(** The value of [build_grn]: the dense content of the sparse matrix [W]
    and the other four entries of the returned dictionary. *)
Record GRN : Type := {
  W : matrix;
  bias : list R;
  decay : list R;
  noise : list R;
  edges : list Edge
}.

(** [sp.csr_matrix((data, (rows, cols)), shape=(n, n))]: entry [(r, c)]
    is the sum of every [data[i]] with [rows[i] = r] and [cols[i] = c];
    duplicated coordinates are summed. *)
Fixpoint coo_entry (data : list R) (rows cols : list nat) (r c : nat) : R :=
  match data, rows, cols with
  | v :: data', r' :: rows', c' :: cols' =>
      (if ((r' =? r) && (c' =? c))%nat then v else 0)
      + coo_entry data' rows' cols' r c
  | _, _, _ => 0
  end.

Definition csr_matrix (data : list R) (rows cols : list nat) (n : nat)
  : matrix :=
  map (fun r => map (fun c => coo_entry data rows cols r c) (seq 0 n))
      (seq 0 n).

(** [lineage[lin_idx * lineage_tfs_per : (lin_idx + 1) * lineage_tfs_per]],
    the TF genes of one lineage *)
Definition tf_block (lineage : list nat) (lineage_tfs_per lin_idx : nat)
  : list nat :=
  slice (lin_idx * lineage_tfs_per) ((lin_idx + 1) * lineage_tfs_per) lineage.

Section BuildGrn.
Context {G : Type} `{Generator G}.

(** a draw from the generator inside [build_grn] *)
Definition draw {A} (op : G -> A * G) : M (G * Builder) A :=
  fun st => let (a, g') := op (fst st) in inr (a, (g', snd st)).

Variable gene_names : list string.
Variable groups : Groups.
Variables n_lineages lineage_tfs_per : nat.

Definition add_edge (src dst : nat) (w : R) (label : string)
  : M (G * Builder) unit :=
  fun st =>
    let b := snd st in
    match nth_error gene_names src, nth_error gene_names dst with
    | Some s, Some t =>
        inr (tt,
             (fst st,
              {| rows := rows b ++ [dst];
                 cols := cols b ++ [src];
                 data := data b ++ [w];
                 edge_list := edge_list b ++
                   [{| source := s; target_ := t;
                       weight := w; type_ := label |}] |}))
    | _, _ => inl IndexError
    end.

Definition block (lin_block : nat) : list nat :=
  tf_block (lineage groups) lineage_tfs_per lin_block.

Definition prog_edges : M (G * Builder) unit :=
  for_each (prog groups) (fun i =>
    add_edge i i 0.2 "prog_self" ;;
    for_each (prog groups) (fun j =>
      if (i =? j)%nat then ret tt
      else r <- draw random ;;
           add_edge j i (0.35 + 0.1 * r) "prog_mutual")).

Definition prog_to_lineage_edges : M (G * Builder) unit :=
  for_each (lineage groups) (fun lin_idx =>
    for_each (prog groups) (fun prog_idx =>
      add_edge prog_idx lin_idx 0.15 "prog_to_lineage")).

Definition lineage_edges : M (G * Builder) unit :=
  for_each (range n_lineages) (fun lin_block =>
    let tf_indices := block lin_block in
    for_each tf_indices (fun tf => add_edge tf tf 0.6 "lineage_self") ;;
    (if (length tf_indices =? 2)%nat
     then add_edge (nth 0 tf_indices 0%nat) (nth 1 tf_indices 0%nat)
                   0.4 "lineage_partner" ;;
          add_edge (nth 1 tf_indices 0%nat) (nth 0 tf_indices 0%nat)
                   0.4 "lineage_partner"
     else ret tt) ;;
    for_each tf_indices (fun tf =>
      for_each (range n_lineages) (fun other_block =>
        if (other_block =? lin_block)%nat then ret tt
        else for_each (block other_block) (fun other_tf =>
               add_edge other_tf tf (-0.5) "lineage_inhibit"))) ;;
    for_each tf_indices (fun tf =>
      for_each (prog groups) (fun prog_idx =>
        add_edge tf prog_idx (-0.3) "lineage_repress_prog"))).

(** the two loops over [enumerate(np.array_split(members, n_lineages))] *)
Definition split_edges (members : list nat) (w : R) (label : string)
  : M (G * Builder) unit :=
  splits <- lift (array_split members n_lineages) ;;
  for_each (enumerate splits) (fun '(lin_block, subset) =>
    for_each (block lin_block) (fun tf =>
      for_each subset (fun tgt => add_edge tf tgt w label))).

Definition prog_to_receptor_edges : M (G * Builder) unit :=
  for_each (prog groups) (fun prog_idx =>
    for_each (receptor groups) (fun rec =>
      add_edge prog_idx rec 0.2 "prog_to_receptor")).

(** [rng.integers(0, n_genes)]; an empty range is a [ValueError]. *)
Definition draw_gene (n_genes : nat) : M (G * Builder) nat :=
  if (0 <? n_genes)%nat then draw (integers 0 n_genes)
  else raise (ValueError "high <= 0").

Definition random_edges (n_genes : nat) : M (G * Builder) unit :=
  for_each (range 200) (fun _ =>
    src <- draw_gene n_genes ;;
    dst <- draw_gene n_genes ;;
    if (src =? dst)%nat then ret tt
    else w <- draw (uniform (-0.05) 0.05) ;;
         add_edge src dst w "random").

(** the loops of the structured rules, in the source order *)
Definition structured_edges : M (G * Builder) unit :=
  prog_edges ;;
  prog_to_lineage_edges ;;
  lineage_edges ;;
  split_edges (target groups) 0.7 "lineage_to_target" ;;
  split_edges (ligand groups) 0.6 "lineage_to_ligand" ;;
  prog_to_receptor_edges.

(** the three per-gene parameter vectors, groups assigned in the source
    order *)
Definition by_group (n_genes : nat)
           (hk lig rec tgt prg lin oth : R) : exn + list R :=
  match assign_idx (housekeeping groups) hk (zeros n_genes) with
  | inl e => inl e | inr v =>
  match assign_idx (ligand groups) lig v with
  | inl e => inl e | inr v =>
  match assign_idx (receptor groups) rec v with
  | inl e => inl e | inr v =>
  match assign_idx (target groups) tgt v with
  | inl e => inl e | inr v =>
  match assign_idx (prog groups) prg v with
  | inl e => inl e | inr v =>
  match assign_idx (lineage groups) lin v with
  | inl e => inl e | inr v =>
  assign_idx (other groups) oth v
  end end end end end end.

Definition build_grn : M (G * Builder) GRN :=
  let n_genes := length gene_names in
  structured_edges ;;
  random_edges n_genes ;;
  st <- get ;;
  let b := snd st in
  let W := csr_matrix (data b) (rows b) (cols b) n_genes in
  bias <- lift (by_group n_genes 0.6 0.2 0.2 0.05 0.05 0.05 0.1) ;;
  decay <- lift (by_group n_genes 0.1 0.2 0.2 0.2 0.3 0.3 0.2) ;;
  noise <- lift (by_group n_genes 0.05 0.06 0.06 0.08 0.1 0.1 0.08) ;;
  ret {| W := W; bias := bias; decay := decay; noise := noise;
         edges := edge_list b |}.

(** [build_grn(rng, ...)] as called: the lists start empty. *)
Definition run_build_grn (rng : G) : exn + (GRN * G) :=
  match build_grn (rng, empty_builder) with
  | inl e => inl e
  | inr (grn, st) => inr (grn, fst st)
  end.
End BuildGrn.

(** ** A replayable generator

    A generator that replays a finite tape of natural numbers and yields
    zeros once the tape is exhausted; it instantiates the interface on
    concrete inputs. *)

Definition pop (tape : list nat) : nat * list nat :=
  match tape with
  | [] => (0%nat, [])
  | h :: t => (h, t)
  end.
Lemma extendSegmentsForStrategy_untouched strat grid series db id' :
  id' <> st_id strat ->
  untouchedFor id' db (extendSegmentsForStrategy strat grid series db).
Proof.
  intros Hne.
  destruct (extend_shape strat grid series db)
    as [Hearly|(i & st0 & _ & _ & Hdb & ->)].
  - rewrite (extend_returnsEarly strat grid series db Hearly).
    apply untouchedFor_refl.
  - eapply untouchedFor_trans; [|now apply persistHoldings_untouched].
    rewrite <- Hdb. generalize (skipn i (gridIntervals grid)). clear Hdb.
    intros l. revert st0. induction l as [|iv r IH]; intros st0; simpl.
    + apply untouchedFor_refl.
    + eapply untouchedFor_trans; [|apply IH].
      now apply segmentStep_untouched.
Qed.



(** ** The segments of a pass tile the grid *)

Lemma segmentStep_keys strat series st iv :
  (segmentStep strat series st iv = st
   /\ ((snd iv <= fst iv)%Z \/ (snd iv <= st_first_signal_ts strat)%Z))
  \/ ((fst iv < snd iv)%Z /\ (st_first_signal_ts strat < snd iv)%Z
      /\ (existsb (sameSegmentKey (st_id strat) (fst iv) (snd iv))
                  (db_segments (rp_db st)) = false ->
          exists row,
            db_segments (rp_db (segmentStep strat series st iv))
            = db_segments (rp_db st) ++ [row]
            /\ sgd_strategy_id row = st_id strat
            /\ segmentInterval row = iv)).
Proof.
  unfold segmentStep. cbv zeta.
  destruct (snd iv <=? fst iv)%Z eqn:E1.
  { left. split; [reflexivity|]. left. now apply Z.leb_le. }
  destruct (snd iv <=? st_first_signal_ts strat)%Z eqn:E2.
  { left. split; [reflexivity|]. right. now apply Z.leb_le. }
  apply Z.leb_gt in E1, E2. right. split; [assumption|split; [assumption|]].
  intros Hfresh.
  destruct (applyDueSignals_same (st_id strat) (fst iv) st)
    as [(_ & _ & _ & Hseg & _) _].
  set (st1 := applyDueSignals (st_id strat) (fst iv) st) in *.
  destruct (Qleb (sumBuckets (rp_buckets st1)) 0).
  - cbn [rp_db]. eexists.
    cbn [db_segments updateStrategyAfterSegmentsStmt withStrategies].
    rewrite insertSegmentStmt_fresh by (now rewrite <- Hseg).
    rewrite <- Hseg. split; [reflexivity|]. split; [reflexivity|].
    now destruct iv.
  - destruct (applyIntraSignals_same (st_id strat) (snd iv) series (fst iv) st1)
      as [(_ & _ & _ & Hseg2 & _) _].
    set (r := applyIntraSignals (st_id strat) (snd iv) series (fst iv) st1)
      in *.
    cbn [rp_db]. eexists.
    cbn [db_segments updateStrategyAfterSegmentsStmt withStrategies].
    rewrite insertSegmentStmt_fresh by (now rewrite <- Hseg2, <- Hseg).
    rewrite <- Hseg2, <- Hseg. split; [reflexivity|]. split; [reflexivity|].
    now destruct iv.
Qed.
(** X10: [lookup_font] returns the value of some entry of [font_map]
    for every argument, and prints at most one line. So the font the
    renderer is called with is always one of the table, whatever the
    environment holds and whatever font [ansilove_init] left. *)
Theorem font_is_always_from_the_table :
  (forall nm : option string,
     (exists e, In e (font_map hdr) /\ fst (lookup_font hdr nm) = value e) /\
     (List.length (snd (lookup_font hdr nm)) <= 1)%nat) /\
  (forall (environ : gmap string string) argv (l0 : locals lib) o r,
     In (Ansi o r) (trace hdr lib environ argv l0) ->
     exists e, In e (font_map hdr) /\ font o = value e).
Proof.
  assert (Hl : forall nm : option string,
    exists e, In e (font_map hdr) /\ fst (lookup_font hdr nm) = value e).
  { intros nm.
    assert (Hd : exists e, In e (font_map hdr) /\
                   ANSILOVE_FONT_CP437 hdr = value e).
    { exists (mk_font_entry "CP437" (ANSILOVE_FONT_CP437 hdr)).
      split; [now left | reflexivity]. }
    destruct nm as [s|]; [| exact Hd]. unfold lookup_font.
    destruct (font_map_scan s (font_map hdr)) as [v|] eqn:Es; [| exact Hd].
    destruct (font_map_scan_value s _ v Es) as (e & Hin & He).
    exists e. split; [exact Hin | now rewrite He]. }
  split.
  - intros nm. split; [apply Hl |].
    destruct nm as [s|]; [| simpl; lia]. unfold lookup_font.
    destruct (font_map_scan s (font_map hdr)); simpl; lia.
  - intros environ argv l0 o r Hin.
    rewrite (render_options hdr lib environ argv l0 o r Hin).
    rewrite resolved_font. apply Hl.
Qed.

(** X11: the spelling of a font name of the table does not show in the
    run: two environments that differ in the letter case of such a name
    only give the same actions, exit code and locals. *)
Theorem spelling_of_a_known_font_does_not_matter
    (environ : gmap string string) (e : font_entry) (s t : string)
    (argv : list string) (l0 : locals lib) :
  In e (font_map hdr) ->
  casefold s = casefold (name e) -> casefold t = casefold (name e) ->
  main hdr lib (<["ANSILOVE_FONT" := s]> environ) argv l0 =
  main hdr lib (<["ANSILOVE_FONT" := t]> environ) argv l0.
Proof.
  intros Hin Hs Ht. apply main_env_options_congr. intros l.
  apply env_options_agree; unfold getenv;
    rewrite ?lookup_insert_eq, ?lookup_insert_ne by discriminate;
    try reflexivity.
  rewrite (lookup_font_known hdr e s Hin Hs).
  now rewrite (lookup_font_known hdr e t Hin Ht).
Qed.

(** X12: a number outside the field wraps around, it is not clamped: a
    scale or bits value from -255 to -1 becomes that number plus 256, and
    a column count from 32768 to 65535 becomes that number minus 65536. *)
Theorem numbers_out_of_range_wrap
    (environ : gmap string string) (l : locals lib) (val : string) :
  (environ !! "ANSILOVE_SCALE" = Some val ->
     - 255 <= parse_decimal val <= - 1 ->
     scale_factor (resolved hdr lib environ l) = parse_decimal val + 256) /\
  (environ !! "ANSILOVE_BITS" = Some val ->
     - 255 <= parse_decimal val <= - 1 ->
     bits (resolved hdr lib environ l) = parse_decimal val + 256) /\
  (environ !! "ANSILOVE_COLUMNS" = Some val ->
     32768 <= parse_decimal val <= 65535 ->
     columns (resolved hdr lib environ l) = parse_decimal val - 65536).
Proof.
  repeat (match goal with |- _ /\ _ => split end); intros Hv Hr.
  - rewrite resolved_scale_factor, Hv, atoi_in_range
      by (unfold INT_MIN, INT_MAX; lia).
    unfold to_uint8_t.
    rewrite <- (Z_mod_plus_full (parse_decimal val) 1 (2 ^ 8)).
    apply Z.mod_small. lia.
  - rewrite resolved_bits, Hv, atoi_in_range
      by (unfold INT_MIN, INT_MAX; lia).
    unfold to_uint8_t.
    rewrite <- (Z_mod_plus_full (parse_decimal val) 1 (2 ^ 8)).
    apply Z.mod_small. lia.
  - rewrite resolved_columns, Hv, atoi_in_range
      by (unfold INT_MIN, INT_MAX; lia).
    unfold to_int16_t.
    replace (parse_decimal val + 2 ^ 15)
      with (parse_decimal val - 2 ^ 15 + 1 * 2 ^ 16) by lia.
    rewrite Z_mod_plus_full, Z.mod_small; lia.
Qed.

End Settings.

(** ** These theorems on the sample library *)

Lemma output_only_after_load_and_render_witness :
  files_written
    (trace Sample.header Sample.library Sample.garbled Sample.argv
       Sample.stack) = [].
Proof.
  apply (proj2 (proj2 (output_only_after_load_and_render Sample.header
           Sample.library Sample.garbled Sample.argv Sample.stack))
           Render (Ansi (mk_options 1 0 8 (-4464) 0 false) (-1))).
  - now right.
  - vm_compute. auto 10.
  - exists (mk_options 1 0 8 (-4464) 0 false). reflexivity.
Defined.

Lemma printed_lines_witness :
  printed
    (trace Sample.header Sample.library Sample.environ Sample.argv
       Sample.stack) = [].
Proof.
  apply (proj1 (printed_lines Sample.header Sample.library Sample.environ
                  Sample.argv Sample.stack)).
  vm_compute. reflexivity.
Defined.

Lemma early_exit_ignores_environment_witness :
  main Sample.header Sample.broken Sample.garbled Sample.argv
    Sample.broken_stack =
  main Sample.header Sample.broken ∅ Sample.argv Sample.broken_stack.
Proof.
  apply (early_exit_ignores_environment Sample.header Sample.broken
           Sample.garbled ∅ Sample.argv Sample.broken_stack).
  right. reflexivity.
Defined.

Lemma run_depends_on_six_variables_witness :
  main Sample.header Sample.library
    (<["HOME" := "/root"]> Sample.environ) Sample.argv Sample.stack =
  main Sample.header Sample.library Sample.environ Sample.argv Sample.stack.
Proof.
  apply (run_depends_on_six_variables Sample.header Sample.library
           (<["HOME" := "/root"]> Sample.environ) Sample.environ
           Sample.argv Sample.stack).
  intros var Hin. unfold variables in Hin. simpl In in Hin.
  repeat (destruct Hin as [<- | Hin]; [vm_compute; reflexivity |]).
  destruct Hin.
Defined.

Lemma unset_variables_keep_defaults_but_font_witness :
  resolved Sample.header Sample.library (Sample.only "HOME" "/root")
    (after_init Sample.library Sample.stack) =
  mk_options 1 0 8 0 0 false.
Proof.
  apply (proj1 (unset_variables_keep_defaults_but_font Sample.header
                  Sample.library (Sample.only "HOME" "/root")
                  ltac:(intros var Hin; unfold variables in Hin;
                        simpl In in Hin;
                        repeat (destruct Hin as [<- | Hin];
                                [vm_compute; reflexivity |]);
                        destruct Hin))
           (after_init Sample.library Sample.stack)).
Defined.

Lemma icecolors_is_never_cleared_witness :
  icecolors
    (resolved Sample.header Sample.library
       (Sample.only "ANSILOVE_ICECOLORS" "0") Sample.stack) = true.
Proof.
  apply (icecolors_is_never_cleared Sample.header Sample.library
           (Sample.only "ANSILOVE_ICECOLORS" "0") Sample.stack).
  reflexivity.
Defined.

Lemma fields_follow_their_own_variable_witness :
  scale_factor
    (resolved Sample.header Sample.library Sample.garbled Sample.stack) =
  scale_factor
    (resolved Sample.header Sample.library
       (Sample.only "ANSILOVE_SCALE" "big") Sample.stack).
Proof.
  apply (proj1 (proj2 (fields_follow_their_own_variable Sample.header
           Sample.library Sample.garbled
           (Sample.only "ANSILOVE_SCALE" "big") Sample.stack))).
  vm_compute. reflexivity.
Defined.

Lemma numbers_in_range_are_kept_witness :
  columns
    (resolved Sample.header Sample.library Sample.environ Sample.stack) =
  160.
Proof.
  apply (proj2 (proj2 (numbers_in_range_are_kept Sample.header
           Sample.library Sample.environ Sample.stack "160"))).
  - vm_compute. reflexivity.
  - vm_compute. split; discriminate.
Defined.

Lemma font_is_always_from_the_table_witness :
  exists e,
    In e (font_map Sample.header) /\
    font (mk_options 34 0 9 160 1 true) = value e.
Proof.
  apply (proj2 (font_is_always_from_the_table Sample.header Sample.library)
           Sample.environ Sample.argv Sample.stack
           (mk_options 34 0 9 160 1 true) 0).
  vm_compute. auto 10.
Defined.

Lemma spelling_of_a_known_font_does_not_matter_witness :
  main Sample.header Sample.library
    (<["ANSILOVE_FONT" := "Topaz_Plus"]> Sample.garbled) Sample.argv
    Sample.stack =
  main Sample.header Sample.library
    (<["ANSILOVE_FONT" := "TOPAZ_PLUS"]> Sample.garbled) Sample.argv
    Sample.stack.
Proof.
  apply (spelling_of_a_known_font_does_not_matter Sample.header
           Sample.library Sample.garbled
           (mk_font_entry "TOPAZ_PLUS" 35) "Topaz_Plus" "TOPAZ_PLUS"
           Sample.argv Sample.stack).
  - vm_compute. auto 30.
  - reflexivity.
  - reflexivity.
Defined.

Lemma numbers_out_of_range_wrap_witness :
  columns
    (resolved Sample.header Sample.library
       (Sample.only "ANSILOVE_COLUMNS" "40000") Sample.stack) = -25536.
Proof.
  apply (proj2 (proj2 (numbers_out_of_range_wrap Sample.header
           Sample.library (Sample.only "ANSILOVE_COLUMNS" "40000")
           Sample.stack "40000"))).
  - vm_compute. reflexivity.
  - vm_compute. split; discriminate.
Defined.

• • •

> To do
Only the lines from the beginning of the material above through the line with "(** [sp.csr_matrix((data, (rows, cols)), shape=(n, n))]: entry" are wanted; extract them exactly.

> Expected answer
(** The value of [build_grn]: the dense content of the sparse matrix [W]
    and the other four entries of the returned dictionary. *)
Record GRN : Type := {
  W : matrix;
  bias : list R;
  decay : list R;
  noise : list R;
  edges : list Edge
}.

(** [sp.csr_matrix((data, (rows, cols)), shape=(n, n))]: entry [(r, c)]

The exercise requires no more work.